If it’s not already clear, I want to note that coalitions/subsystems carry note only goals and strategies but perceptions and sensemaking. Which subsystems have constructed which ruling coalition affects our very sense of how the world seems.

Consent and collaboration, among coalitions

With all this laid out, I can now name something I kind of realized in 2020 but didn’t have adequate words for: my sense is that the kinds of ecstatic collective consciousnesses we were creating were indeed enacting a profoundly collaborative way of being with their members, but their members didn’t consist of “entire human beings”.  Their members consisted of some particular coalition within each of the human beings in the room.

And I can’t speak for everybody involved, but speaking for myself, it was often (though not always) the case that many parts of me that weren’t part of the ruling coalition were being repressed.  With them out of my awareness, I would then have these profound experiences where everything I experienced felt welcome by the larger whole.  But the painful joke is that this was achieved by pushing anything that seemed like it wouldn’t have been welcome in this context in particular…  out of awareness.

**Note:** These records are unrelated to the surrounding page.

(* ===== verification/EvmLogic.v ===== *)
(** * The logic of frames

    [ok c m φ c'] is the judgement the instructions are verified with: from a
    well-formed frame in a configuration [c] the computation [m] does not panic;
    ending normally, it leaves a well-formed frame in configuration [c'] and a
    value in [φ]; ending with an exit code, it leaves what the operating system
    needs to handle that code ([ended]); and either way it only evolves the frame
    ([evolves]): it hands out no resources, keeps the fields that identify the
    frame, does not shrink the memory, and, in a static frame, does not touch the
    world.

    A configuration records what the code relies on between two operations: the
    frame's staticness, bounds of the stack size and of the program counter, how
    much memory has been paid for, and the range set for returned data.  There is
    one rule per primitive of [EvmState], and a tactic that applies them. *)

From stdpp Require Import strings.
From S2P Require Import Prelude Resources U256 SystemInterface EvmStack SliceVec EvmConstants Gas.
From S2P Require Import Bytecode EvmState EvmInstructions.

Section Logic.
Context {R : Ruint} {UZ : Usize} {FT : Features} {SYS : System} {LAWS : SystemLaws}.
Abbreviation IM := (M St ExitCode).

(** ** Well-formed frames *)

(** Bytes that fit into the address space with room to step over the end. *)
Definition bytes_ok (l : list Z) : Prop :=
  Forall is_u8 l ∧ Z.of_nat (length l) < 2 ^ usize_bits - 64.

Record memory_ok (h : Heap Z) : Prop := {
  mem_bytes : Forall is_u8 (heap_data h);
  mem_words : Z.of_nat (length (heap_data h)) mod 32 = 0;
  mem_limit : Z.of_nat (length (heap_data h)) < 2 ^ 32;
  mem_cap : (length (heap_data h) ≤ heap_cap h)%nat
}.

Record frame_ok (i : Interpreter) : Prop := {
  f_gas : gas_wf (gas i);
  f_stack : Forall is_u256 (stack i);
  f_size : (length (stack i) ≤ STACK_SIZE)%nat;
  f_heap : memory_ok (heap i);
  f_paid : gas_paid_for_heap_growth (gas i) = memory_gas (heap_len i / 32);
  f_code : bytes_ok (bytecode i);
  f_pp : preprocessing_ok (bytecode_preprocessing i);
  f_pp_len : original_bytecode_len (bytecode_preprocessing i) = Z.of_nat (length (bytecode i));
  f_calldata : bytes_ok (calldata i);
  f_returndata : bytes_ok (returndata i);
  f_address : is_b160 (address i);
  f_caller : is_b160 (caller i);
  f_value : is_u256 (call_value i);
  f_kind : is_static i = true → is_constructor i = false
}.
(* ===== verification/EvmSemantics.v ===== *)
(** * What the instructions compute

    The arithmetic, comparison and bitwise instructions against the functions of
    the EVM specification, on mathematical integers; the words that PUSH reads,
    memory accesses, jumps, and the pricing of memory.  All statements are about
    a whole step of the loop: fetch, charges, stack and program counter. *)

From stdpp Require Import strings.
From S2P Require Import Prelude Resources U256 SystemInterface EvmStack SliceVec EvmConstants Gas.
From S2P Require Import Bytecode EvmState EvmInstructions EvmRun EvmFrame EvmLogic EvmSafety.
From S2P Require Import EvmExec.

(** ** The functions of the EVM *)

Definition evm_signextend (k x : Z) : Z :=
  if 31 <=? k then x
  else
    let m := 2 ^ (8 * (k + 1)) in
    let y := x mod m in
    if y <? m / 2 then y else y + (2 ^ 256 - m).

(** Opcode, gas, native cost of the operation, and its value; the operands are
    the top of the stack and the word below. *)
Definition binary_ops : list (Z * (Z → Z) * (Z → Z) * (Z → Z → Z)) :=
  let const (c : Z) := λ _ : Z, c in
  let exp_bytes p := if p =? 0 then 0 else Z.log2 p / 8 + 1 in
  [ (OP_ADD, const 3, const 140, λ a b, (a + b) mod 2 ^ 256);
    (OP_MUL, const 5, const 400, λ a b, (a * b) mod 2 ^ 256);
    (OP_SUB, const 3, const 140, λ a b, (a - b) mod 2 ^ 256);
    (OP_DIV, const 5, const 1500, λ a b, if b =? 0 then 0 else a / b);
    (OP_SDIV, const 5, const 1000,
      λ a b, if b =? 0 then 0 else unsigned (Z.quot (signed a) (signed b)));
    (OP_MOD, const 5, const 1300, λ a b, if b =? 0 then 0 else a mod b);
    (OP_SMOD, const 5, const 800,
      λ a b, if b =? 0 then 0 else unsigned (Z.rem (signed a) (signed b)));
    (OP_EXP, λ p, 10 + 50 * exp_bytes p, λ p, 700 + 5000 * exp_bytes p,
      λ a b, a ^ b mod 2 ^ 256);
    (OP_SIGNEXTEND, const 5, const 400, evm_signextend);
    (OP_LT, const 3, const 190, λ a b, if a <? b then 1 else 0);
    (OP_GT, const 3, const 190, λ a b, if b <? a then 1 else 0);
    (OP_SLT, const 3, const 430, λ a b, if signed a <? signed b then 1 else 0);
    (OP_SGT, const 3, const 430, λ a b, if signed b <? signed a then 1 else 0);
    (OP_EQ, const 3, const 500, λ a b, if a =? b then 1 else 0);
    (OP_AND, const 3, const 100, Z.land);
    (OP_OR, const 3, const 90, Z.lor);
    (OP_XOR, const 3, const 90, Z.lxor);
    (OP_BYTE, const 3, const 160, λ i x, if i <? 32 then (x / 256 ^ (31 - i)) mod 256 else 0);
    (OP_SHL, const 3, const 240, λ n x, if n <? 256 then (x * 2 ^ n) mod 2 ^ 256 else 0);
    (OP_SHR, const 3, const 240, λ n x, if n <? 256 then x / 2 ^ n else 0);
    (OP_SAR, const 3, const 400,
      λ n x, if n <? 256 then unsigned (signed x / 2 ^ n)
             else if signed x <? 0 then 2 ^ 256 - 1 else 0) ].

Part of how this was so compelling is that relatively speaking, these cultures were capable of including at the table aspects of my experience that didn’t feel welcome in other contexts, and in the early years there was a progression of more and more things getting folded in, as I played with revealing things I was ashamed of, and discovered that my fears didn’t come to pass.  And yet… there were perspectives I had—and strategies I had for sharing them—that were not possible to include in the larger sensemaking, and so I either cut myself off from the larger sensemaking or I cut those aspects of myself out of the coalition-in-me that was attempting to connect with the larger sensemaking.

The experience of everything being welcome was real, and still seems to me to have a lot of the implications I thought it had, for what’s possible with collective consciousness.  But additionally I took it to imply that my internal landscape was also—at least in that moment—being organized according to a principle of “everything is welcome, all careabouts will be listened to”, and this was just… false.

The collective mind

I said I couldn’t speak for everybody involved, but based on conversations and observations, my sense is that something similar was going on for at least some of the other people there, if not all.  Some people were more stable, less oscillatory, but I didn’t generally get the sense that there was anybody who didn’t have something coalitional going on. (To be clear, I think that some of the people had a stable dominating coalition, rather than the oscillatory dynamics that I had.)

In any case, I’m less interested in analysis of the individuals as analysis of the We: if we look at the collective consciousness and how it was being organized, what role was it playing in the fact that things were happening in this collaborative-on-one-level, repressive-on-some-lower-level way (at least for me)?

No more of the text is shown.